Le plan lacté dure 56 jours, bref 8 semaines, avec deux buvées par jour la première semaine (2 fois 2 l), passant à une buvée pour les 7 semaines suivantes (3 l). « C’est également pour la simplification du travail. En outre, il s’agit d’un plan étudié et recommandé en élevage laitier ». Durant cette phase, les veaux ont accès à un mélange réalisé au sein de la ferme, et composé à 70 % de blé et 30 % de colza, sans compter le foin et la paille également distribués.

À 49 jours, ils peuvent avoir de l’ensilage de maïs à volonté. Au sevrage, ils passent à 2,4 kg de concentrés et du fourrage. « Entre l’arrivée et 101 jours de présence, ils consomment environ 260 kg de matière sèche. En termes de coût de la ration, le concentré est moins important que la poudre de lait ». C’est lorsqu’ils ont atteint 150 kg qu’ils peuvent quitter la nurserie.

Objectif ? Obtenir des carcasses de 300 kg

Au Cirbeef, l’objectif est d’inclure dans la ration un maximum d’herbe, fraîche ou conservée. Pour ce faire, une des phases de conduite consiste en une arrivée des veaux en automne. Durant le printemps et l’été, les bovins sont en pâture, pour être finis à l’auge, en bâtiment, à l’automne et l’hiver.

Après cette finition, les animaux sont abattus à 19 ou 24 mois. « L’enjeu est de mesurer selon les croisements, le type d’animaux, etc., à quel âge il faut abattre pour obtenir un produit en adéquation avec les attentes du marché, et savoir si l’efficience alimentaire diminue ou non durant cette différence temporelle, sachant que l’hypothèse est qu’elle baisse après 24 mois ».

Ainsi, en Holstein pure, en 4 mois, 100 kg supplémentaires de carcasse ont été obtenus. Autre résultat : les génisses, abattues 1,2 mois plus tard que les bœufs, ont été moins performantes.

« Nous avons également constaté qu’à âge égal, un bovin laitier aura une viande plus rouge, foncée et grasse qu’une race à viande. À l’exception de l’Angus, qui est plus précoce ».

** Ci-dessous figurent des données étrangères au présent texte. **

Lemma read_domain_counting d w i c r c' t n t' :
  counting family cpuId msr e c t n -> package_counts family msr w t' -> 0 <= t <= t' -> t' - t < 2 ^ 32 -> 0 <= n -> n + (t' - t) < 2 ^ 53 ->
  read_domain d w i c = (r, c') ->
  if bool_decide (d = DomCpu) && bool_decide (Z.to_nat i = Z.to_nat cpuId) then
    r = Ret (d_scaled (n + (t' - t)) (- e)) /\ counting family cpuId msr e c' t' (n + (t' - t))
  else counting family cpuId msr e c' t n.
Proof.
  intros Hc Hw Ht Hd Hn Hlt H. destruct (bool_decide_reflect (d = DomCpu)) as [->|Hd']; cbn [andb].
  - destruct (bool_decide_reflect (Z.to_nat i = Z.to_nat cpuId)) as [E|E]; cbn [read_domain] in H.
    + rewrite (getJoulesCpu_index w i c E) in H.
      destruct (getJoulesCpu_counting family cpuId msr e e_range w c t n t' Hc Hw Ht Hd Hn Hlt) as (c1 & E1 & Hc1).
      rewrite E1 in H. by injection H as <- <-.
    + rewrite (getJoulesCpu_family family w c i (ct_family _ _ _ _ _ _ _ Hc)) in H.
      eapply update_component_other; [exact Hc| | |exact H]; [done|]. intros v c1. split; [done|]. split; [done|]. cbn. unfold set_at. by rewrite list_lookup_insert_ne.
  - assert (forall get, joules_of i get c = (r, c') -> counting family cpuId msr e c' t n) as Hj.
    { intros get Hg. unfold joules_of, query, ret, bind in Hg. by destruct (vec_index _ _); injection Hg as _ <-. }
    destruct d; [done| | |]; cbn [read_domain] in H.
    + unfold CounterMsr_getJoulesCores, gets, bind in H. destruct (cm_hasCores c); [|by injection H as _ <-].
      rewrite (ct_family _ _ _ _ _ _ _ Hc) in H.
      assert (family = CPU_FAMILY_INTEL \/ family = CPU_FAMILY_AMD) as [E|E] by (destruct family; auto); rewrite E in H.
      { by eapply update_component_other; [exact Hc| | |exact H]. }
      by eapply Hj.
    + unfold CounterMsr_getJoulesGraphic, gets, bind in H. destruct (_ && _); [|by injection H as _ <-].
      by eapply update_component_other; [exact Hc| | |exact H].
    + unfold CounterMsr_getJoulesDram, gets, bind in H. destruct (_ && _); [|by injection H as _ <-].
      by eapply update_component_other; [exact Hc| | |exact H].
Qed.

(** A reset starts a new count. *)
Lemma reset_counting w c c' t n t' : 0 <= cpuId < Z.of_nat (length (cm_cpus c)) -> 0 <= t' ->
  counting family cpuId msr e c t n -> package_counts family msr w t' -> CounterMsr_reset w c = (Ret tt, c') ->
  counting family cpuId msr e c' t' 0 /\ cm_cpus c' = cm_cpus c.
Proof.
  intros Hid Ht [Hf Hm Hu _ _] Hw H. apply reset_Ret in H as [(Ec & Ef & Em & Eu & _) Hr].
  destruct (Hr cpuId Hid) as ((v & Hv & Hl) & Hj). rewrite (package_register_family c family Hf) in Hv.
  rewrite (readEnergyCounter_spec _ _ _ _ _ _ Hw Hm) in Hv. injection Hv as <-.
  split; [|done]. split; [congruence|congruence|congruence|done|]. exists JoulesCpu_zero. by split.
Qed.

Lemma update_component_cpus L w i which get set last set_last :
  (forall v c, cm_cpus (set_last v c) = cm_cpus c) ->
  keeps (fun c => cm_cpus c = L) (update_component w i which get set last set_last).
Proof.
  intros Hl. do 3 (apply keeps_bind; [apply keeps_query|intros ?]).
  apply keeps_bind; [|intros; apply keeps_pure]. intros c r c' Hc [= _ <-]. by rewrite Hl.
Qed.
Lemma read_domain_cpus L d w i : keeps (fun c => cm_cpus c = L) (read_domain d w i).
Proof.
  assert (forall get, keeps (fun c => cm_cpus c = L) (joules_of i get)) as Hj.
  { intros get. apply keeps_bind; [apply keeps_query|]. intros j. apply keeps_pure. }
  destruct d; cbn [read_domain].
  - apply keeps_bind; [apply keeps_query|]. intros [[]|]; [..|apply keeps_pure]; by apply update_component_cpus.
  - apply keeps_bind; [apply keeps_query|]. intros []; [|apply keeps_pure].
    apply keeps_bind; [apply keeps_query|]. intros [[]|]; [by apply update_component_cpus|apply Hj..].
  - do 2 (apply keeps_bind; [apply keeps_query|intros ?]). destruct (_ && _); [by apply update_component_cpus|apply keeps_pure].
  - do 2 (apply keeps_bind; [apply keeps_query|intros ?]). destruct (_ && _); [by apply update_component_cpus|apply keeps_pure].
Qed.

Record count_inv (s : RefresherSys) : Prop := {
  ci_counting c : rs_counter s = Some c -> counting family cpuId msr e c (rs_last s) (rs_last s - rs_start s) /\
    0 <= cpuId < Z.of_nat (length (cm_cpus c));
  ci_register : package_counts family msr (rs_world s) (rs_units s);
  ci_order : 0 <= rs_start s <= rs_last s /\ rs_last s <= rs_units s < rs_last s + 2 ^ 32 /\ rs_units s - rs_start s < 2 ^ 53
}.

(** Any reading, by whatever thread. *)
Lemma count_inv_read s d i c c' r : count_inv s -> rs_counter s = Some c -> read_domain d (rs_world s) i c = (r, c') ->
  let last := last_after cpuId d i r s in
  (counting family cpuId msr e c' last (last - rs_start s) /\ 0 <= cpuId < Z.of_nat (length (cm_cpus c'))) /\
  0 <= rs_start s <= last /\ last <= rs_units s < last + 2 ^ 32.
Proof.
  intros [I1 I2 I3] Hc H. destruct (I1 c Hc) as [Hk Hid].
  rewrite (read_domain_cpus (cm_cpus c) d (rs_world s) i c r c' eq_refl H). cbn zeta.
  pose proof (read_domain_counting d (rs_world s) i c r c' (rs_last s) (rs_last s - rs_start s) (rs_units s) Hk I2
    ltac:(lia) ltac:(lia) ltac:(lia) ltac:(lia) H) as Hr.
  unfold last_after. destruct (bool_decide_reflect (d = DomCpu)) as [->|Hd]; cbn [andb] in Hr.
  - destruct (bool_decide (Z.to_nat i = Z.to_nat cpuId)).
    + destruct Hr as [-> Hr]. replace (rs_units s - rs_start s) with (rs_last s - rs_start s + (rs_units s - rs_last s)) by lia.
      split; [done|lia].
    + assert ((match r with Ret _ => rs_last s | _ => rs_last s end) = rs_last s) as -> by by destruct r. split; [done|lia].
  - assert ((match d, r with
             | DomCpu, Ret _ => if bool_decide (Z.to_nat i = Z.to_nat cpuId) then rs_units s else rs_last s
             | _, _ => rs_last s end) = rs_last s) as -> by by destruct d. split; [done|lia].
Qed.

Lemma count_inv_step s s' : count_inv s -> refresher_step family cpuId msr s s' -> count_inv s'.
Proof.
  intros I H. pose proof I as [I1 I2 I3]. destruct H; try (by split; cbn).
  - split; cbn; [done|done|lia].
  - destruct (count_inv_read s d i c c' r I H1 H2) as (Hk & Hl1 & Hl2).
    assert (count_inv (rs_with_counter c' (last_after cpuId d i r s) (rs_start s)
      (rs_with_refresher (rs_flag s) (RefresherReads l) s))) as Hi by (split; cbn; [by intros ? [= <-]|done|lia]).
    by destruct r; [|destruct Hi; split..].
  - destruct (count_inv_read s d i c c' r I H1 H2) as (Hk & Hl1 & Hl2). split; cbn; [by intros ? [= <-]|done|lia].
  - destruct (I1 c H1) as [Hk Hid].
    destruct (reset_counting (rs_world s) c c' (rs_last s) (rs_last s - rs_start s) (rs_units s) Hid ltac:(lia) Hk I2 H2) as [Hk' Ec].
    split; cbn; [|done|lia]. intros ? [= <-]. rewrite Z.sub_diag, Ec. done.
Qed.
(* ===== verification/Communicator.v ===== *)
(** * Messages over a connection (src/communicator.cpp, src/communicator-tcp.cpp)

    The class [Socket] is the kernel's interface to a connected socket: what [read] and [write]
    return is up to the instance, so a [read] may deliver fewer bytes than asked.  The
    definitions follow [CommunicatorTcp] and [Communicator] on top of it; [SocketLaws] is what a
    stream socket promises, [Stream] an instance whose incoming bytes arrive in any segments.
    A message is a string of bytes, one [ascii] each. *)
From S2P Require Import Prelude UtilsText.
From Stdlib Require SpecFloat.
#[local] Set Warnings "-register-all".

(** ** Integers on the wire *)

(** [htonl] of a 32-bit integer, as the four bytes in memory: the most significant one first. *)
Definition byte_char (z : Z) : ascii := ascii_of_nat (Z.to_nat (z mod 256)).
Definition htonl_bytes (x : Z) : string :=
  let x := u32 x in
  String (byte_char (x / 2 ^ 24)) (String (byte_char (x / 2 ^ 16))
    (String (byte_char (x / 2 ^ 8)) (String (byte_char x) EmptyString))).
(** [ntohl] of four bytes in memory. *)
Fixpoint ntohl_acc (s : string) (acc : Z) : Z :=
  match s with
  | EmptyString => acc
  | String c s' => ntohl_acc s' (acc * 256 + chr c)
  end.
Definition ntohl_bytes (s : string) : Z := ntohl_acc s 0.

Definition str_len (s : string) : Z := Z.of_nat (String.length s).

(** ** The socket *)

(** The result of [read]: the bytes that were read, none at the end of the stream, or -1. *)
Inductive read_result := ReadBytes (bytes : string) | ReadFailed.

Class Socket (S : Type) := {
  so_write : string -> M S Z;
  so_read : Z -> M S read_result;
  so_errno : S -> string
}.

(** [CommunicatorTcp], include/mammut/communicator-tcp.hpp:14-36: the socket, and whether the
    lock of the channel is held. *)
Record CommunicatorTcp (S : Type) := mkTcp { tc_locked : bool; tc_socket : S }.
Arguments mkTcp {S} _ _.
Arguments tc_locked {S} _.
Arguments tc_socket {S} _.

Section communicator.
Context {S : Type} {SO : Socket S}.

Definition on_socket {A} (f : M S A) : M (CommunicatorTcp S) A := fun c =>
  let '(r, s) := f (tc_socket c) in (r, mkTcp (tc_locked c) s).

(** [CommunicatorTcp::send], src/communicator-tcp.cpp:44-48. *)
Definition CommunicatorTcp_send (message : string) : M S unit :=
  let* n := so_write message in
  if negb (n =? str_len message) then
    let* e := gets so_errno in throw (runtime_error ("CommunicatorTcp: Write failed: " +:+ e))
  else ret tt.

(** [CommunicatorTcp::receive], src/communicator-tcp.cpp:52-60: the loop, with the bytes that
    are still missing and those received. A [read] that returns takes at least one of them. *)
Fixpoint receive_loop (fuel : nat) (missing : Z) (received : string) : M S (option string) :=
  if missing <=? 0 then ret (Some received)
  else
    match fuel with
    | O => undef "out of fuel"
    | Datatypes.S fuel' =>
        let* result := so_read missing in
        match result with
        | ReadBytes EmptyString => ret None
        | ReadFailed =>
            let* e := gets so_errno in throw (runtime_error ("CommunicatorTcp: Read failed: " +:+ e))
        | ReadBytes bytes => receive_loop fuel' (missing - str_len bytes) (received +:+ bytes)
        end
    end.

(** [CommunicatorTcp::receive], src/communicator-tcp.cpp:50-62: the buffer, or [None] for
    [false]. *)
Definition CommunicatorTcp_receive (messageLength : Z) : M S (option string) :=
  receive_loop (Z.to_nat messageLength) messageLength EmptyString.

(** ** Communicator *)

Definition SIZE_UINT32 : Z := 4.

(** [Communicator::sendHeader], src/communicator.cpp:78-88. *)
Definition Communicator_sendHeader (messageId : string) (messageLength : Z) : M S unit :=
  let messageIdLen := str_len messageId in
  do* CommunicatorTcp_send (htonl_bytes messageIdLen) in
  do* (if negb (messageIdLen =? 0) then CommunicatorTcp_send messageId else ret tt) in
  CommunicatorTcp_send (htonl_bytes messageLength).

(** [Communicator::send], src/communicator.cpp:32-36. *)
Definition Communicator_send (messageId message : string) : M S unit :=
  let messageLen := str_len message in
  do* Communicator_sendHeader messageId messageLen in
  CommunicatorTcp_send message.

Definition truncated : exn := runtime_error "Communicator: Truncated receive.".

(** Bytes whose absence is an error. *)
Definition receive_all (messageLength : Z) : M S string :=
  let* r := CommunicatorTcp_receive messageLength in
  match r with Some bytes => ret bytes | None => throw truncated end.

(** [Communicator::receiveHeader], src/communicator.cpp:90-113: the identifier and the length,
    or [None] for [false]. An identifier of length zero leaves [messageId] as it was. *)
Definition Communicator_receiveHeader (messageId : string) : M S (option (string * Z)) :=
  let* inMessageIdLen := CommunicatorTcp_receive SIZE_UINT32 in
  match inMessageIdLen with
  | None => ret None
  | Some bytes =>
      let messageIdLen := ntohl_bytes bytes in
      let* messageId := (if negb (messageIdLen =? 0) then receive_all messageIdLen else ret messageId) in
      let* inMessageLength := receive_all SIZE_UINT32 in
      ret (Some (messageId, ntohl_bytes inMessageLength))
  end.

De plus, il est important de signaler que dans ce centre, l’objectif est d’obtenir des carcasses de 300 kg, soit plus petites que la moyenne française, qui se situe entre 350 et 400 kg.

Les croisées plus performantes que les pures

Dans le bâtiment où se déroule l’engraissement, il y a deux côtés. L’un avec des bovins de 18 mois, purs Holstein. L’autre avec des bêtes d’environ 1 an, d’autres races. Pour les premiers, le but était de mettre à jour les dernières données sur la production de viande Holstein datant d’une vingtaine d’années. Des chiffres qui pourraient avoir changé suite notamment aux évolutions génétiques de la race. Pourtant, c’est presque statu quo… Les mêmes poids carcasses ont été obtenus dans un temps similaire de production par rapport à l’époque.

Si l’infrastructure travaille en race pure, avec les Holstein, mais aussi les Charolais et Montbéliard, on y trouve également des croisés : Holstein-Angus, Blanc Bleu Belge, Parthenaise, tandis que le point de référence reste la Holstein-Limousin. Finalement, en termes de performances, il se trouve que les races pures sont un peu moins fortes.

Néanmoins, surprise : globalement, la qualité de la viande a été la même pour tous les types génétiques. Peu importe la race, le jury de goûteurs n’y a vu que du feu et a pu savourer cette viande goûteuse, qui plus est, 100 % nationale.